Stored data:
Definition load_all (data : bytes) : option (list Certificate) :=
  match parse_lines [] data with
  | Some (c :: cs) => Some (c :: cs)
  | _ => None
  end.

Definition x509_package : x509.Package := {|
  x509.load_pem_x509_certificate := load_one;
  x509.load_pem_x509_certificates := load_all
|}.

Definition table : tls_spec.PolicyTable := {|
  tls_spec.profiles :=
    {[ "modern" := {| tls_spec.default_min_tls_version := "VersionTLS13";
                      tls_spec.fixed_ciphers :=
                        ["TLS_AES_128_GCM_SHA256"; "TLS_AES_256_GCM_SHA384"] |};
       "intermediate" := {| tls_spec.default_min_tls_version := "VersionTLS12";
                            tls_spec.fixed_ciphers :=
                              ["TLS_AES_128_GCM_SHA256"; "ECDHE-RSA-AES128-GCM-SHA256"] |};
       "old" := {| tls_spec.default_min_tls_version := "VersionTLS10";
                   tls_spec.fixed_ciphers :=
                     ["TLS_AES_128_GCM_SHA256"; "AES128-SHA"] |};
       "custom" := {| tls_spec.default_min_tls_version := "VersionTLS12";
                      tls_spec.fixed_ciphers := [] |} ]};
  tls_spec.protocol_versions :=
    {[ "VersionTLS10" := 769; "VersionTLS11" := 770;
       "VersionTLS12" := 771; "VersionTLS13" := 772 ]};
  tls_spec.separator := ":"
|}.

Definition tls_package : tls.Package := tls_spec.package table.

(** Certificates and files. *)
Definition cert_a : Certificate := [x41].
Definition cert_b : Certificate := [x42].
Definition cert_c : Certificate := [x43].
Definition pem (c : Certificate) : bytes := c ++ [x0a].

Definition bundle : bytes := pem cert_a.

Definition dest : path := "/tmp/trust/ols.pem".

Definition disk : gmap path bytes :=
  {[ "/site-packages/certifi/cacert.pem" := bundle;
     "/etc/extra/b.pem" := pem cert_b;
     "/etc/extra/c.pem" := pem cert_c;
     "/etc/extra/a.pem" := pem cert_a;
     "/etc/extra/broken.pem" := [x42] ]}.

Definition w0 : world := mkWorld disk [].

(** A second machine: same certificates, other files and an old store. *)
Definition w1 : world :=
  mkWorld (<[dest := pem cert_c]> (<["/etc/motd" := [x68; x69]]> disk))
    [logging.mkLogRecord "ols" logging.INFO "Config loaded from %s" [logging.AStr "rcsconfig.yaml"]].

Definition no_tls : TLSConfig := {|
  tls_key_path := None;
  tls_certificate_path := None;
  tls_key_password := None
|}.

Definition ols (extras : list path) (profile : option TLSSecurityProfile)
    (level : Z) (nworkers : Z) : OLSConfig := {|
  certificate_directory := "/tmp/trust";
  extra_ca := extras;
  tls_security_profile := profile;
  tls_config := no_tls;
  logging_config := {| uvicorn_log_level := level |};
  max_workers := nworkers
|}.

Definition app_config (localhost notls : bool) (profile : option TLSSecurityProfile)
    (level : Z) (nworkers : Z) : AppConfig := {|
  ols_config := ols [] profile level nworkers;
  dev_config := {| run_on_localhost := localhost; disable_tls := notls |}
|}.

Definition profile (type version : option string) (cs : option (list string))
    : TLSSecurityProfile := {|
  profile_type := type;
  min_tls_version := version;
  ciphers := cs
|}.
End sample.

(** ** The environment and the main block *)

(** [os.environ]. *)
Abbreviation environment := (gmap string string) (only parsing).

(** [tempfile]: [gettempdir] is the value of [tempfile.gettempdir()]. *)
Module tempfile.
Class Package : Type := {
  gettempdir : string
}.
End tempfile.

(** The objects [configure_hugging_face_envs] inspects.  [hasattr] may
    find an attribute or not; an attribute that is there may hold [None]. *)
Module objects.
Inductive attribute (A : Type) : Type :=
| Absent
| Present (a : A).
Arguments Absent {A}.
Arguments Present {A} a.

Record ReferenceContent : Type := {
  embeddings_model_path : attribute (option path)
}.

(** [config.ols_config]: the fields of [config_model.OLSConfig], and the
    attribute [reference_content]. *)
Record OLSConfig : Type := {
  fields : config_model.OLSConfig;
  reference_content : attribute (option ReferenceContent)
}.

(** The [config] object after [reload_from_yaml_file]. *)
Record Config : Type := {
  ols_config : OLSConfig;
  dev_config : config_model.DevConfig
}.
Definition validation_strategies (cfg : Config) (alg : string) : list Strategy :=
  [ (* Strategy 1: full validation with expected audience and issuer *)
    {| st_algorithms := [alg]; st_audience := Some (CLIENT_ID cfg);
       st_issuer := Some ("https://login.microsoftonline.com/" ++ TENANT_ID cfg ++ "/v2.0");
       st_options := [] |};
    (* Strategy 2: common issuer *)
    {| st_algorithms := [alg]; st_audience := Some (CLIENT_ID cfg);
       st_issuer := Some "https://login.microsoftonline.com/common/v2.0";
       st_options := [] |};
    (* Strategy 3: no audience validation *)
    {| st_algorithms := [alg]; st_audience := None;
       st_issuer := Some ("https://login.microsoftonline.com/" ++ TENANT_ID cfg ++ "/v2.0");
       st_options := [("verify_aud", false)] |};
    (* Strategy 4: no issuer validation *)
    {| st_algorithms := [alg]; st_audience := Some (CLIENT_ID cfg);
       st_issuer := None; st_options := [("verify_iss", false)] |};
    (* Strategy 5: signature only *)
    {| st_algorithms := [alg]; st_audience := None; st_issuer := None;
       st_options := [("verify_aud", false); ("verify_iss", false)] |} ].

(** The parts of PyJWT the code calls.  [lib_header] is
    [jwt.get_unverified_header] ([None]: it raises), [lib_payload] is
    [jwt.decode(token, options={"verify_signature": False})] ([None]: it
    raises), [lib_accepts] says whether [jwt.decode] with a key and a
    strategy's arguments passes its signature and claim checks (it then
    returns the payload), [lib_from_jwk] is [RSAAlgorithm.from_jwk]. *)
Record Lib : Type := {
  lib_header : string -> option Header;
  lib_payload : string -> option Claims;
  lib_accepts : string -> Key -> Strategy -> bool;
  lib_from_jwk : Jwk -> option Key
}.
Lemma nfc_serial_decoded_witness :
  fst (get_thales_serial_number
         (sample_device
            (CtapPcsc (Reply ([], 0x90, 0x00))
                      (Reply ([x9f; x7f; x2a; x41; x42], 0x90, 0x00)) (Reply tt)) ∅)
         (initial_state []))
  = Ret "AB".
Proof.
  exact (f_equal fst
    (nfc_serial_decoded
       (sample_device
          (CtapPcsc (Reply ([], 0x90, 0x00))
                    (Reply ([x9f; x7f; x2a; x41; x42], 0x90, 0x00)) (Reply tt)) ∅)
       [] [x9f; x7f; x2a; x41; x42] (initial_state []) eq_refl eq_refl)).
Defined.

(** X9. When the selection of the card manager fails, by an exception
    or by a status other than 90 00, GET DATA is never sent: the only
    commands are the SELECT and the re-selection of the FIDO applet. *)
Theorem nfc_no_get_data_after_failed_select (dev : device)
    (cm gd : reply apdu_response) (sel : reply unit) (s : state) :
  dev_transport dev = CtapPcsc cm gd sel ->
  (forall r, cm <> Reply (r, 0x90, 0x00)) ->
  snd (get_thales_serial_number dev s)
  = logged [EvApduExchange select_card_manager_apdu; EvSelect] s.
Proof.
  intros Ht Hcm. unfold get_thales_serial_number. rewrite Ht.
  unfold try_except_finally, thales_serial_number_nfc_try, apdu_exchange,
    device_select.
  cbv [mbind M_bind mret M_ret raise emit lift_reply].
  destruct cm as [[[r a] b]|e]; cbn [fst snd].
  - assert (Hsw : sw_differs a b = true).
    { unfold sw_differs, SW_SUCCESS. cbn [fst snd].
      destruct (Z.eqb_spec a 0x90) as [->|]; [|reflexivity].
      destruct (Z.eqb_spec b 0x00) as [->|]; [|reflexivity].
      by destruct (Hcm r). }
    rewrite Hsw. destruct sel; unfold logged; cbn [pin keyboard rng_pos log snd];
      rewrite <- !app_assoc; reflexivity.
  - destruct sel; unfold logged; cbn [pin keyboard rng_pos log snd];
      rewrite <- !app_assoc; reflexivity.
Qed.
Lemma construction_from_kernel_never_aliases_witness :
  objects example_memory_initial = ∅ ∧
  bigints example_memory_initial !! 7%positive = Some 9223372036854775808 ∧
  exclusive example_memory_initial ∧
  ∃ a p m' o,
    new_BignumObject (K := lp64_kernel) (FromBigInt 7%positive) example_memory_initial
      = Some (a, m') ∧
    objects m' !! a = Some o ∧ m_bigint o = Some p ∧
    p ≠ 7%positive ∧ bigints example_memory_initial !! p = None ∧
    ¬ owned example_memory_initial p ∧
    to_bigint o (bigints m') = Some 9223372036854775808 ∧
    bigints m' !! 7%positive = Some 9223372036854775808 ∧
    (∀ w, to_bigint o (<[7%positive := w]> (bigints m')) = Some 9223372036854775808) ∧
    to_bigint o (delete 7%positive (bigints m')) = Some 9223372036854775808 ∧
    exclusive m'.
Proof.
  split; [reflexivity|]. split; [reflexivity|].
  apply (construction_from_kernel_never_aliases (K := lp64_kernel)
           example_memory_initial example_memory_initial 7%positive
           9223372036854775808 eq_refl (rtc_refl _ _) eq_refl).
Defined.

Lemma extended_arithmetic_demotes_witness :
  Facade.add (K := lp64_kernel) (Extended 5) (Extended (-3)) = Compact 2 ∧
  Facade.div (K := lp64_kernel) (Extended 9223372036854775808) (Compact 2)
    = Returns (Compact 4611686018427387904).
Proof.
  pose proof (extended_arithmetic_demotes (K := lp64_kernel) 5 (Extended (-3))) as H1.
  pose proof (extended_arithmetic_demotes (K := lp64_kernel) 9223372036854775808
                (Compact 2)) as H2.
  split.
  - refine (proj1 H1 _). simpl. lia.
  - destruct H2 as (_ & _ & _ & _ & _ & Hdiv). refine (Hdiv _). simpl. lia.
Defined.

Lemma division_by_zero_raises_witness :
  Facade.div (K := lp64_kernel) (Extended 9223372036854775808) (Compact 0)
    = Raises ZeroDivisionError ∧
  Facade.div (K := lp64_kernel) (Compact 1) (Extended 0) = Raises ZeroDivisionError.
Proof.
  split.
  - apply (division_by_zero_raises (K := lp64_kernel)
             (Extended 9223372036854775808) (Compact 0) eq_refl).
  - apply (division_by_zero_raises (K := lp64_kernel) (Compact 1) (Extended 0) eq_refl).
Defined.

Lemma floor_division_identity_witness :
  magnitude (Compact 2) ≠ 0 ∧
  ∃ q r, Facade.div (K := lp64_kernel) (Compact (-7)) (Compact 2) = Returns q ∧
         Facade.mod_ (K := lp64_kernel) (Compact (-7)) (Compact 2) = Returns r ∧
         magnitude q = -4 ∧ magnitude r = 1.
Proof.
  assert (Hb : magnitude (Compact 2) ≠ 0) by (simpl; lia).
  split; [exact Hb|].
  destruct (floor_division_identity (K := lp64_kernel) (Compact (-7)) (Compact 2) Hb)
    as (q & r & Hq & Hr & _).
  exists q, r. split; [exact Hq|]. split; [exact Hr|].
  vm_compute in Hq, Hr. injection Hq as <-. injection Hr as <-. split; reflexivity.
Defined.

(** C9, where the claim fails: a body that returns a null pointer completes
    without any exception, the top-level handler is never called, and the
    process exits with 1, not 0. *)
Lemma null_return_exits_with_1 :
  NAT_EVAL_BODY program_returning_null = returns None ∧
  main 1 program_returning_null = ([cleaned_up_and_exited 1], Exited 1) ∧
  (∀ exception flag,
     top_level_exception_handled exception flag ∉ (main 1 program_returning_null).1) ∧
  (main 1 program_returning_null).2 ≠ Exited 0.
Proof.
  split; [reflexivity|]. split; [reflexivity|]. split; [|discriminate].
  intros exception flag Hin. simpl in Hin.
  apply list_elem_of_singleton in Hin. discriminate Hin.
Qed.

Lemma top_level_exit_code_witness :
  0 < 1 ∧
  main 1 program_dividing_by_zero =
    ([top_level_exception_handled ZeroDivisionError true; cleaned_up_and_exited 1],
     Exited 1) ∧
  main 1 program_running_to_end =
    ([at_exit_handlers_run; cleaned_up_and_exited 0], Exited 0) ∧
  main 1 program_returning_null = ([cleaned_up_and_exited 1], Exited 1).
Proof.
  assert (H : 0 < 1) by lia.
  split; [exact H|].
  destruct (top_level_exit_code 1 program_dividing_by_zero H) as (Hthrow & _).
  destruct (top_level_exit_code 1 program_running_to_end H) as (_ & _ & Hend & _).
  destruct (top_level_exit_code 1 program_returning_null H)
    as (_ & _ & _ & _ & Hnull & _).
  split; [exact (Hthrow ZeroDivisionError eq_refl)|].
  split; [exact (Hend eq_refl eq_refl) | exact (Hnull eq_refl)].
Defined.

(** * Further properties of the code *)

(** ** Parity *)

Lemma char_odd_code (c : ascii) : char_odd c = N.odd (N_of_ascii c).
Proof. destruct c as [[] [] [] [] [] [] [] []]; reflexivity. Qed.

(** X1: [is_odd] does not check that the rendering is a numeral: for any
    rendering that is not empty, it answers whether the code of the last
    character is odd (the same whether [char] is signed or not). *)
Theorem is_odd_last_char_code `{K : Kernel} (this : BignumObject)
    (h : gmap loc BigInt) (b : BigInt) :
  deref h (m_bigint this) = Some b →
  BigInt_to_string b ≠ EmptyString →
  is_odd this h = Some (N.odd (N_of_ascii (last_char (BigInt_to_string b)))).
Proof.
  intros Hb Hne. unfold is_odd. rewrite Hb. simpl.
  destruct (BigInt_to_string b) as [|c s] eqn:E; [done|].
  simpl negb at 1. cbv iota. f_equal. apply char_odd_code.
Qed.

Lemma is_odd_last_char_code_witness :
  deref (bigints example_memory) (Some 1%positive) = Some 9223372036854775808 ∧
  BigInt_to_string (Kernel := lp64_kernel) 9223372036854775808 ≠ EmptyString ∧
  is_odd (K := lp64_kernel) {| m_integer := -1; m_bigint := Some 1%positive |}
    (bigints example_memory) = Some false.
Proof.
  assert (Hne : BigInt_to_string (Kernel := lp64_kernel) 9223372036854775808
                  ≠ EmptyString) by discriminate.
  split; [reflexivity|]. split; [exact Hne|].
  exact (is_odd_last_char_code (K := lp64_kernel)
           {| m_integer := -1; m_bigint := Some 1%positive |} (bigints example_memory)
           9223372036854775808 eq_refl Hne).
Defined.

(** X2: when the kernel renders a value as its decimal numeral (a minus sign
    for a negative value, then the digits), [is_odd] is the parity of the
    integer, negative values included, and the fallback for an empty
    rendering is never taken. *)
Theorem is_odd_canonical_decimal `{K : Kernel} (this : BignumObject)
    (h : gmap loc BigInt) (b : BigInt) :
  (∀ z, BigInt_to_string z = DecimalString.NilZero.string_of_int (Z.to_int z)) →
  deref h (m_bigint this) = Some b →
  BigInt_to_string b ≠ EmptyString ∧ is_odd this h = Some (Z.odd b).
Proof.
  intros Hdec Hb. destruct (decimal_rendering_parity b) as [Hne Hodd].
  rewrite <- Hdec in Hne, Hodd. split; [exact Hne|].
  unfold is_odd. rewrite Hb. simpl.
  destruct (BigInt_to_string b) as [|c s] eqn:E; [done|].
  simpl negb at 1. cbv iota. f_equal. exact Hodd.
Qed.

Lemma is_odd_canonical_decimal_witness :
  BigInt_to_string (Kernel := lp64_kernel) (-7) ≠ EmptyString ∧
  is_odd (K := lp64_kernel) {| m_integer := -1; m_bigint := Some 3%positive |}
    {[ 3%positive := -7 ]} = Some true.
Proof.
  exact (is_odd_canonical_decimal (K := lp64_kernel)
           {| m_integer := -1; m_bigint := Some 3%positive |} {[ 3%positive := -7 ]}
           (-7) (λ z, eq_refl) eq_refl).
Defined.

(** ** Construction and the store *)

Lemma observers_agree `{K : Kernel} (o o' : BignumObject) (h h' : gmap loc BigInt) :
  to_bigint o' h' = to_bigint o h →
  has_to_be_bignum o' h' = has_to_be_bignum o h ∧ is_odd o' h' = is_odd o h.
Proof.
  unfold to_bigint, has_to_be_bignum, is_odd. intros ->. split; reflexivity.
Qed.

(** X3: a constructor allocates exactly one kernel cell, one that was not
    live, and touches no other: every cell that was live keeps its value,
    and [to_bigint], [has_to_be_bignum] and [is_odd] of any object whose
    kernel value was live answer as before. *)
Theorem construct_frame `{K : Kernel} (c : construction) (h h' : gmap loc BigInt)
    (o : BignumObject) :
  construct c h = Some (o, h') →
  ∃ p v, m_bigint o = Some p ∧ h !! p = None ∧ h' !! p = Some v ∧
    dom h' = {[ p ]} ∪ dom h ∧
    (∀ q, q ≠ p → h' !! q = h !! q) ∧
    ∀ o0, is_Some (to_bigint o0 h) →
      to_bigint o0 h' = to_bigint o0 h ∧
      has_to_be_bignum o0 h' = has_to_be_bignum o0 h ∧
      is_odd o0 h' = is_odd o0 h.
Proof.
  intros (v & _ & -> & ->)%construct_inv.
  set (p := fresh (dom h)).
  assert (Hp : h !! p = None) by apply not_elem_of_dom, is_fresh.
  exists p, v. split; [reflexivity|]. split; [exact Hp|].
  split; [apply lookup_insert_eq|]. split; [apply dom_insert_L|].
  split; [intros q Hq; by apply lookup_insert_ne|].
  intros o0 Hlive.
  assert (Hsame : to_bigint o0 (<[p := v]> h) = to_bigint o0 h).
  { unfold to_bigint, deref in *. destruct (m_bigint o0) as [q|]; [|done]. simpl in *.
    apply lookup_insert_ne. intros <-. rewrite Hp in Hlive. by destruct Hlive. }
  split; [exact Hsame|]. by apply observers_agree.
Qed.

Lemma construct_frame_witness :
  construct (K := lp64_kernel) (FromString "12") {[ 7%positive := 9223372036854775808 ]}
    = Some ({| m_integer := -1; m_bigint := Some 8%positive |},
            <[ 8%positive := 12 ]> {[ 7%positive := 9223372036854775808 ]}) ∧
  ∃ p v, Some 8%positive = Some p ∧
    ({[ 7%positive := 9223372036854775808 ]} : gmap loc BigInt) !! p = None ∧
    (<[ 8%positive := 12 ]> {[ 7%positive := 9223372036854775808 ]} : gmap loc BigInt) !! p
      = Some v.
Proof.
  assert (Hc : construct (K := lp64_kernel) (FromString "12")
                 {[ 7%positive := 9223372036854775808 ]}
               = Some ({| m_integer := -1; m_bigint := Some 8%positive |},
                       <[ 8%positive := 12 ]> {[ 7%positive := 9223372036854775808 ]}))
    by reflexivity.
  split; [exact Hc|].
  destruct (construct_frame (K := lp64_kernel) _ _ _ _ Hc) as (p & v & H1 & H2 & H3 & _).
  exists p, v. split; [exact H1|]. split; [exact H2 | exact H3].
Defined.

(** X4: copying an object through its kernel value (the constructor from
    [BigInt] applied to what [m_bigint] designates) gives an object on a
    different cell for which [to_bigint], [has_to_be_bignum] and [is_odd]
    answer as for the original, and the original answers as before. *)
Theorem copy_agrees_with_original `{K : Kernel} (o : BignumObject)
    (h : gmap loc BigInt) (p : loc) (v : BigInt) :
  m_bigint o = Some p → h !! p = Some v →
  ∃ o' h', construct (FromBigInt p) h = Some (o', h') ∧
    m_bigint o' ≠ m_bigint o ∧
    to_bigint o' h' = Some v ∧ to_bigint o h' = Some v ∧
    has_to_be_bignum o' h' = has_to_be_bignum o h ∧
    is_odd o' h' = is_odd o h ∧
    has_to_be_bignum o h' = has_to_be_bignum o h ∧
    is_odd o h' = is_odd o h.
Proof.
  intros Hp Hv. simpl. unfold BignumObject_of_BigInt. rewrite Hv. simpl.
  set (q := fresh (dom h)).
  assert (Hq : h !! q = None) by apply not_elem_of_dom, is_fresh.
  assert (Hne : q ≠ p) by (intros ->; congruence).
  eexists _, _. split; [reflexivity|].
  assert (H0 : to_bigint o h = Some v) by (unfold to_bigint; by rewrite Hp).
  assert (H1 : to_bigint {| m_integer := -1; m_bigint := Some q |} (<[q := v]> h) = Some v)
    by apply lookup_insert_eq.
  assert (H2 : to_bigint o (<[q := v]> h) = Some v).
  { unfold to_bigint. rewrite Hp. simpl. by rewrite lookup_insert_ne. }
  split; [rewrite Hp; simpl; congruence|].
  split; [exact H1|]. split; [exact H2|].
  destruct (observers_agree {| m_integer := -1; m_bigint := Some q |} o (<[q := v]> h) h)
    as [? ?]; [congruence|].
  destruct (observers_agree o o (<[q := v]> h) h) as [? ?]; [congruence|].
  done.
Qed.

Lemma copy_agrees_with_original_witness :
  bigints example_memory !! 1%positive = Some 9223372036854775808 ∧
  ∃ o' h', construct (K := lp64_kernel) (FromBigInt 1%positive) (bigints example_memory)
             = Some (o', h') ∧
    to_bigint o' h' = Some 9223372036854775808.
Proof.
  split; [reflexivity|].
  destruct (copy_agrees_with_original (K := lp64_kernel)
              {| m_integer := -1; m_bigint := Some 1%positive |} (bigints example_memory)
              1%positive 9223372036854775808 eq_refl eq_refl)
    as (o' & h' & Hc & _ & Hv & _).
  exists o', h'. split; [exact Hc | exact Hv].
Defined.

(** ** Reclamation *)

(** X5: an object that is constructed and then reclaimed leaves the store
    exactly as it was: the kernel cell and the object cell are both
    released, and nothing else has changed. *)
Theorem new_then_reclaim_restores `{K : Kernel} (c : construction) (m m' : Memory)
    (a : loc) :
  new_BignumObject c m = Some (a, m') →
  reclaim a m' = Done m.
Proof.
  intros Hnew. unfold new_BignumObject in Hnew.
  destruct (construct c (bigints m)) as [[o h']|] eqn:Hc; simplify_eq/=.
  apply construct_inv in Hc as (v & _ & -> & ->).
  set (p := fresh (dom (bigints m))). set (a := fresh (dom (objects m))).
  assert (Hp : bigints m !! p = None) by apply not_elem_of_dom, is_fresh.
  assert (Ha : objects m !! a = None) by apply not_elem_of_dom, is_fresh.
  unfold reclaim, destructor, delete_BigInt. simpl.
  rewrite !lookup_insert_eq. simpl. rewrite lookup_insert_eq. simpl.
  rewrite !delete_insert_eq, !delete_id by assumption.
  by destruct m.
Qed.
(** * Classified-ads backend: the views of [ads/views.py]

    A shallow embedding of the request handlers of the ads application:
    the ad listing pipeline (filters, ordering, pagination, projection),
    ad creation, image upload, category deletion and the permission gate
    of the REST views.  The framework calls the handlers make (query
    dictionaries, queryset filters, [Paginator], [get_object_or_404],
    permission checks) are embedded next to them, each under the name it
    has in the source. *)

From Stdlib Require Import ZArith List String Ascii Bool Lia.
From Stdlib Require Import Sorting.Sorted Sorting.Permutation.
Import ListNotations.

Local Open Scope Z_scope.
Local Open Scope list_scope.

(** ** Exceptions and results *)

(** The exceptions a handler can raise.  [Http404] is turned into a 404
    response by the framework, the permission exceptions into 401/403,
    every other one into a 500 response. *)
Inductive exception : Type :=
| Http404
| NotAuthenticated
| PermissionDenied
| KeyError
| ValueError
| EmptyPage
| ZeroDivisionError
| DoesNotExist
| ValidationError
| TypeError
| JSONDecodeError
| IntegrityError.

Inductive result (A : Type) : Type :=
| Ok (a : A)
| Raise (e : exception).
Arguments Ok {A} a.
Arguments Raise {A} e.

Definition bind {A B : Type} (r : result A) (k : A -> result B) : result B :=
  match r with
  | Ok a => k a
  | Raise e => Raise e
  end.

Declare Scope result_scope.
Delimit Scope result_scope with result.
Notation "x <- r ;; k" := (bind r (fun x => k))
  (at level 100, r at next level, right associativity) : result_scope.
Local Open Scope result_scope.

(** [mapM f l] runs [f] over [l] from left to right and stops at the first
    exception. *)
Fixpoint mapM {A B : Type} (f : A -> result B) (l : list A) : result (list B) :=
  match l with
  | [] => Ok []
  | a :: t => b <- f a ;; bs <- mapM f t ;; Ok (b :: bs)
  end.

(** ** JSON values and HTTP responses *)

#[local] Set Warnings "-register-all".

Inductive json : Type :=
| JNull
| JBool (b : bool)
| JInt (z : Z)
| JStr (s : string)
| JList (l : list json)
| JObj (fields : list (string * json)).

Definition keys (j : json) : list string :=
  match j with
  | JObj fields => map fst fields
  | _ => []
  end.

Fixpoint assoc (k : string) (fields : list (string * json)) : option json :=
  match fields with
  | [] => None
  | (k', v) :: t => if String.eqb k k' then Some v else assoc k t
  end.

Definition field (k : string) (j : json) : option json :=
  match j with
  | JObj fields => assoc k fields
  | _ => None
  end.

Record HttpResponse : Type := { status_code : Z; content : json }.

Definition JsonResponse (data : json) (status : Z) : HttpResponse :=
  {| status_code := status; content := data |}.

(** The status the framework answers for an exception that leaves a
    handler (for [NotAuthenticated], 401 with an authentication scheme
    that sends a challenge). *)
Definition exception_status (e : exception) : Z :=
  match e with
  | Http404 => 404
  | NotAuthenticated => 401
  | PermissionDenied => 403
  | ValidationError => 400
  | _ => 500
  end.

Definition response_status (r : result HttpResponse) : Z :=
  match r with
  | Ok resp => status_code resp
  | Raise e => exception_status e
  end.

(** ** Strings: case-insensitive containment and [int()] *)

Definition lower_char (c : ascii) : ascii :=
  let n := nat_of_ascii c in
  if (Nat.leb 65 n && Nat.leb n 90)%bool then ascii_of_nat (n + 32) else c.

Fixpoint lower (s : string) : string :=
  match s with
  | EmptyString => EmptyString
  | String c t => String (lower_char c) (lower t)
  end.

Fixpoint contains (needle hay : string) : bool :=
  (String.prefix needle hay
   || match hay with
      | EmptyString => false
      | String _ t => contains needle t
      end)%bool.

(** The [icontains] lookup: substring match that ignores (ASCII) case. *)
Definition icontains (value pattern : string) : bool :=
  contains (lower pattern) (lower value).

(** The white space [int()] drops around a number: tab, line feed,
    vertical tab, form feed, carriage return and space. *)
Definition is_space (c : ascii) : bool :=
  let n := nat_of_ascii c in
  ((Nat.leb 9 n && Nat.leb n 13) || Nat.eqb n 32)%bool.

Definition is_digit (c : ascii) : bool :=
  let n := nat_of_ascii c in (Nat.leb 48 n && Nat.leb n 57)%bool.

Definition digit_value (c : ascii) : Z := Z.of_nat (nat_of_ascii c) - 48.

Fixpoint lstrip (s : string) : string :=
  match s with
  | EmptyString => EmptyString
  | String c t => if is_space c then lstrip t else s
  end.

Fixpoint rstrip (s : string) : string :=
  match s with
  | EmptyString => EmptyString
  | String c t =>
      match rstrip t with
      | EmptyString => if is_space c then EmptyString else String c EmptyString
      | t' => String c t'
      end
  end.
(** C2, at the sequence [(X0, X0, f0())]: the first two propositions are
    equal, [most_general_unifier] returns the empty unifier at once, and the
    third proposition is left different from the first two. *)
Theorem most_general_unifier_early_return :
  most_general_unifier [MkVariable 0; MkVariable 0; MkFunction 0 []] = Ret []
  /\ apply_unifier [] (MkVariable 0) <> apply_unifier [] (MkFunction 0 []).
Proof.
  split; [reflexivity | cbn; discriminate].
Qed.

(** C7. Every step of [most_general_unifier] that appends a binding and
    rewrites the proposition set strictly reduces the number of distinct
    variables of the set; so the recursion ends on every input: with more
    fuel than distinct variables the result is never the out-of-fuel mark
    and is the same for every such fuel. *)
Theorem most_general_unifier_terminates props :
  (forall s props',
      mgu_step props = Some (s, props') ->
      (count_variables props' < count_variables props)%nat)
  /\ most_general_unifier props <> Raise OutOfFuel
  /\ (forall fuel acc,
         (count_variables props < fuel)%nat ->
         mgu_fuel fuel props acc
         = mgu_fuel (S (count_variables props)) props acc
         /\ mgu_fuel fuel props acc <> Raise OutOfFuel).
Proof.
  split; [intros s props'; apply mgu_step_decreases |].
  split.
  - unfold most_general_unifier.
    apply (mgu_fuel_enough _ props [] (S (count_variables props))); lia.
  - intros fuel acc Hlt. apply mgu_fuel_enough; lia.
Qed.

▸ **Exercise brief**:
In the entries above, find each line with the string "logged" and copy it.

▸ **Response for this exercise**:
  = logged [EvApduExchange select_card_manager_apdu; EvSelect] s.
    rewrite Hsw. destruct sel; unfold logged; cbn [pin keyboard rng_pos log snd];
  - destruct sel; unfold logged; cbn [pin keyboard rng_pos log snd];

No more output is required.